Every line from the one containing "(if decide (decl_prim d = prim)" to the one containing "(** [lambda x: x" in the records below, both included, must be set down exactly, and no other line.

> Provided records
-- Opening Marker --

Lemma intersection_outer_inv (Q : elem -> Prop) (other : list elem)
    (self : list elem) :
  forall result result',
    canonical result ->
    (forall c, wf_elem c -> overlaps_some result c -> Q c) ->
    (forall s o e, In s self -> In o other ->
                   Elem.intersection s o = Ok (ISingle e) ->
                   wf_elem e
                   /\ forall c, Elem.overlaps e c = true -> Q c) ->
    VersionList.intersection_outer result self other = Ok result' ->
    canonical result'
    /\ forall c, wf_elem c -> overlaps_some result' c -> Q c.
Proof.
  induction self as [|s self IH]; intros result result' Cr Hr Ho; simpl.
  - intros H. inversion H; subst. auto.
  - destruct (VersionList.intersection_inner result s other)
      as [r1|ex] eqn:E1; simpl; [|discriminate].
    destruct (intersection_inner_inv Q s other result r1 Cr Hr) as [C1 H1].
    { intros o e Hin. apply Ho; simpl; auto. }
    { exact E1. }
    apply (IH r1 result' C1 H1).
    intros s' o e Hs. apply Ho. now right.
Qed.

-- Closing Marker --
-- Opening Marker --

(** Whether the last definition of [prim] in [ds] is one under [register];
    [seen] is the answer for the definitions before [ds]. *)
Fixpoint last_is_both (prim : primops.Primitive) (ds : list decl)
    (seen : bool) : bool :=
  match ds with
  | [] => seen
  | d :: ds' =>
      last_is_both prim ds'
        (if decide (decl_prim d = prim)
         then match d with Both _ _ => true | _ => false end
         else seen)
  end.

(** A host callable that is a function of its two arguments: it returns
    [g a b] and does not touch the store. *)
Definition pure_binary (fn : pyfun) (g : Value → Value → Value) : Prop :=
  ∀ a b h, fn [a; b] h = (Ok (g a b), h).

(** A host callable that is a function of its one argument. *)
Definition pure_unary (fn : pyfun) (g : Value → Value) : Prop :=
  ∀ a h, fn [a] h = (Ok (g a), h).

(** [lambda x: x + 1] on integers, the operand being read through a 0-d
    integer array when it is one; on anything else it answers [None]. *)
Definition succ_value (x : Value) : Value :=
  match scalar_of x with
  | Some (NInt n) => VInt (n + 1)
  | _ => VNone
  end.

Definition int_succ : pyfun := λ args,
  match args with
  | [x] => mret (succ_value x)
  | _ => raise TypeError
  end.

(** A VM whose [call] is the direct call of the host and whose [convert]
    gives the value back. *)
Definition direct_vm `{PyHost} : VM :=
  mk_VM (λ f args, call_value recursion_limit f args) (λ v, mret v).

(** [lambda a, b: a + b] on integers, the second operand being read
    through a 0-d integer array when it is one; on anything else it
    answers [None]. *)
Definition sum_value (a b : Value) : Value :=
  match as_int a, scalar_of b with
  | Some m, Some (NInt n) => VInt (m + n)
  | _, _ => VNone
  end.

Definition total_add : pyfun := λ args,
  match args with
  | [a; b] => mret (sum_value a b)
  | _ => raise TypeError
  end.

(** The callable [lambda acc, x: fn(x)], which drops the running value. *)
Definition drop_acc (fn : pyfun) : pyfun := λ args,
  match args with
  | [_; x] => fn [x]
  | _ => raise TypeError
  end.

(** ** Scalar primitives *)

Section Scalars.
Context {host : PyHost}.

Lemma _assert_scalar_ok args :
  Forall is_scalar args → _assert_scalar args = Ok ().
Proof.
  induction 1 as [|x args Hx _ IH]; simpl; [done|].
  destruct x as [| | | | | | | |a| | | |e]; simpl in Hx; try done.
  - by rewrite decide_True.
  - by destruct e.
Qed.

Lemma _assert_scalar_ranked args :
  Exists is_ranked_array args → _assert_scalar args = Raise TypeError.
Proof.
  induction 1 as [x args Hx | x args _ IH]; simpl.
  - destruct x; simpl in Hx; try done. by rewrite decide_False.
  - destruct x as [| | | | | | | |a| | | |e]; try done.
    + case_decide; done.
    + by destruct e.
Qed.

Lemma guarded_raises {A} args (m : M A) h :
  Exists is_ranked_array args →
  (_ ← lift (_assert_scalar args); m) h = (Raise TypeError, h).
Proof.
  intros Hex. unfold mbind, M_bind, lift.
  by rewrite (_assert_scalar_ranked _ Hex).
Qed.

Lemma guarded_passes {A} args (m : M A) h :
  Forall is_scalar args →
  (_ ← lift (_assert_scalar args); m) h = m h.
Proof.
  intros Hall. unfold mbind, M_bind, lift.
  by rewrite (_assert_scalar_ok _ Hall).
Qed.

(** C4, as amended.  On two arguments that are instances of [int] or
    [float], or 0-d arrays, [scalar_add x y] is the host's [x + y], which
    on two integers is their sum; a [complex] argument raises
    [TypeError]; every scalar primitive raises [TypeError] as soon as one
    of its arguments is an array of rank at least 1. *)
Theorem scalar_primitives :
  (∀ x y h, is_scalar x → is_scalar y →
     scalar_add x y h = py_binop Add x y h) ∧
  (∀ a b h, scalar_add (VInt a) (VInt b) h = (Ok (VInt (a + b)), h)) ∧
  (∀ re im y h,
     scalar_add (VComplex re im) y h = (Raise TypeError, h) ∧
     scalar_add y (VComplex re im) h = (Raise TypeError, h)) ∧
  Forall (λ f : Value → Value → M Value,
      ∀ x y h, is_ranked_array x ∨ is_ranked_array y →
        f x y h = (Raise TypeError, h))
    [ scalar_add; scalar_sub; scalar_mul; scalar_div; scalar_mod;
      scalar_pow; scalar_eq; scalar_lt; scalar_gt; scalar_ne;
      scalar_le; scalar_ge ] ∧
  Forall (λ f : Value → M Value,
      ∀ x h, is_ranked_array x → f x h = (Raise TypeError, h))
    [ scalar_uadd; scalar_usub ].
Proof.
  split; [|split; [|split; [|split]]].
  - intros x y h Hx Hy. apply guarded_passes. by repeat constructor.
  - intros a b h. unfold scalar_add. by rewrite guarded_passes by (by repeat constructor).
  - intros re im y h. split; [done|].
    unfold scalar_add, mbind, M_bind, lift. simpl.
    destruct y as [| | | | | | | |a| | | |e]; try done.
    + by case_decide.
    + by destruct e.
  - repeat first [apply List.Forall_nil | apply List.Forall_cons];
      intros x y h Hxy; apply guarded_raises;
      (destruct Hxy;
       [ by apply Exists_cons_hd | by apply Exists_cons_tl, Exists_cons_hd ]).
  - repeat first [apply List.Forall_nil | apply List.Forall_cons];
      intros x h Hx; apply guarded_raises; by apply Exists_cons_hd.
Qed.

-- Closing Marker --

> Your solution
        (if decide (decl_prim d = prim)
         then match d with Both _ _ => true | _ => false end
         else seen)
  end.

(** A host callable that is a function of its two arguments: it returns
    [g a b] and does not touch the store. *)
Definition pure_binary (fn : pyfun) (g : Value → Value → Value) : Prop :=
  ∀ a b h, fn [a; b] h = (Ok (g a b), h).

(** A host callable that is a function of its one argument. *)
Definition pure_unary (fn : pyfun) (g : Value → Value) : Prop :=
  ∀ a h, fn [a] h = (Ok (g a), h).

(** [lambda x: x + 1] on integers, the operand being read through a 0-d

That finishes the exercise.